Je passais une première demi-heure pour mesurer ses progrès avant de lui donner un nouvel exercice. Il devait travailler sur un sort simple de lévitation. J'avais choisi par exprès de le faire sortir de sa zone de confort. Le vent n'était pas un des éléments avec lequel Lucaï avait une affinité. Le but était de voir sa capacité d'adaptation dans une situation qui n'était pas à son avantage.
Je voulais que le petit soit familier avec tous les éléments primordiaux. On n'apprenait pas ça à l'Institut, car selon les doyens, c'était une perte de temps. Ils préféraient faire perfectionner ce dans quoi nous excellons, au détriment du reste. Je ne partageais pas leur avis : chaque expérience avait sa valeur. Et ce genre d'expérience allait lui servir un jour pour transcender les limites de sa magie.
«Les limites de l'esprit sont celles que tu décideras », m'avait dit le premier jour mon maître, le grand mage Falardo. Et malgré que j'aie quitté mon maître, son enseignement m'avait toujours suivi et je savais reconnaître la valeur de ce savoir.
C'était peut-être un vieux fourbe, mais il était sage.
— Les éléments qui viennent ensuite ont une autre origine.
(* ===== verification/IpSet.v ===== *)
(** * IPv4 sets and their routes ([src/src/wintun/ipset.rs])

    CIDR blocks over 32-bit integers, the decomposition of a range into blocks,
    and the complement of a set.  Arithmetic is that of a release build: [u32]
    operations wrap and a shift amount is taken modulo 32. *)

From Stdlib Require Import ZArith Lia.
From stdpp Require Import base option list sorting sets.
From S2P Require Import Prelude Net.

Open Scope Z_scope.
Open Scope rust_scope.

(** ** [u32] operations *)

Definition u32 (z : Z) : Z := wrap 32 z.
(** [1 << k]. *)
Definition shl1 (k : Z) : Z := u32 (Z.shiftl 1 (k mod 32)).
(** [!x]. *)
Definition not32 (x : Z) : Z := u32_MAX - x.

Fixpoint count_trailing (bit : bool) (n : nat) (z : Z) : Z :=
  match n with
  | O => 0
  | S n => if eqb (Z.odd z) bit then 1 + count_trailing bit n (z / 2) else 0
  end.

Definition trailing_zeros (z : Z) : Z := count_trailing false 32 z.
Definition trailing_ones (z : Z) : Z := count_trailing true 32 z.

(** ** Blocks *)

Record Cidr : Type := mkCidr { c_ip : Z; c_prefix : Z }.

#[export] Instance Cidr_eq_dec : EqDecision Cidr.
Proof. solve_decision. Defined.

Definition prefix_mask (prefix : Z) : Z := not32 (u32 (shl1 (u32 (32 - prefix)) - 1)).

Definition cidr_mask (c : Cidr) : Z := prefix_mask (c_prefix c).

Definition cidr_new (ip prefix : Z) : Cidr := mkCidr (Z.land ip (prefix_mask prefix)) prefix.

Definition cidr_range (c : Cidr) : Z * Z := (c_ip c, u32 (c_ip c + not32 (cidr_mask c))).

(** [Ord for Cidr]: by address, then by descending prefix. *)
Definition cidr_cmp (a b : Cidr) : comparison :=
  match Z.compare (c_ip a) (c_ip b) with
  | Eq => Z.compare (c_prefix b) (c_prefix a)
  | result => result
  end.

Definition cidr_le (a b : Cidr) : Prop := cidr_cmp a b ≠ Gt.

#[export] Instance cidr_le_dec : RelDecision cidr_le.
Proof. intros a b. unfold cidr_le. apply _. Defined.

(** [self.data.sort()]. *)
Definition sort (data : list Cidr) : list Cidr := merge_sort cidr_le data.

(** ** [range_to_cidr] *)

(** The first loop: peel off the largest aligned block ending at [right]. *)
Fixpoint peel_right (fuel : nat) (left right : Z) (cidrs : list Cidr)
  : option (Z * list Cidr) :=
  match fuel with
  | O => None
  | S fuel =>
      let shift := trailing_ones right in
      let prefix := u32 (32 - shift) in
      let ip := Z.land right (not32 (u32 (shl1 shift - 1))) in
      if left <=? ip
      then peel_right fuel left (u32 (ip - 1)) (cidrs ++ [cidr_new ip prefix])
      else Some (right, cidrs)
  end.

(** The second loop: peel off the largest aligned block starting at [left]. *)
Fixpoint peel_left (fuel : nat) (left right : Z) (cidrs : list Cidr) : option (list Cidr) :=
  match fuel with
  | O => None
  | S fuel =>
      if left <=? right then
        let shift := trailing_zeros left in
        let prefix := u32 (32 - shift) in
        peel_left fuel (u32 (left + shl1 shift)) right (cidrs ++ [cidr_new left prefix])
      else Some cidrs
  end.

(** Every iteration uses a longer block than the one before, so 40 iterations
    are more than either loop can run ([range_to_cidr_cover]). *)
Definition loop_fuel : nat := 40.

Definition range_to_cidr (left right : Z) : option (list Cidr) :=
  if left =? right then Some [cidr_new left 32]
  else
    '(right, cidrs) ← peel_right loop_fuel left right [];
    cidrs ← peel_left loop_fuel left right cidrs;
    Some (sort cidrs).

(** ** Sets *)

(** [IPSet] is its [data] vector. *)
Definition add (data : list Cidr) (ip prefix : Z) : list Cidr := data ++ [cidr_new ip prefix].

Definition add_range (data : list Cidr) (left right : Z) : option (list Cidr) :=
  if right <? left then Some data
  else cidrs ← range_to_cidr left right; Some (data ++ cidrs).

(** The loop of [not]: [r] is the right end of the previous block. *)
Fixpoint not_loop (items set : list Cidr) (r : Z) : option (list Cidr * Z) :=
  match items with
  | [] => Some (set, r)
  | item :: items =>
      let '(left_, right_) := cidr_range item in
      set ← (if (0 <? left_) && (r <? u32_MAX)
             then add_range set (u32 (r + 1)) (u32 (left_ - 1)) else Some set);
      not_loop items set right_
  end.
Après avoir laissé le petit seul avec son exercice, je rejoignis Hestia à l'intérieur. Je n'avais pas oublié ma promesse : Thalia allait avoir son propre lit.
J'avais rassemblé dans le salon tout le matériel nécessaire à la création du lit.
— Prête, Hestia ?
— Et moi ? Je peux aider ?
Surprise, je fis volte-face pour découvrir Cifer dans le foyer. Il salua chaleureusement Hestia avant de se tourner vers moi. Je ne m'attendais pas à le voir : il n'aimait pas être à l'intérieur, préférant la salle des machines du manoir. Par contre, je ne dirais jamais non à l'aide de Cifer : c'était lui qui m'avait pratiquement tout enseigné les lois physiques de ce monde. C'était lui qui m'avait trouvé, un soir, peu de temps avant que je ne quitte l'Institut de magie.
C'était grâce à lui que nous avions le Manoir.
— Qu'attendez-vous pour commencer ? lançai-je sur un ton faussement présomptueux.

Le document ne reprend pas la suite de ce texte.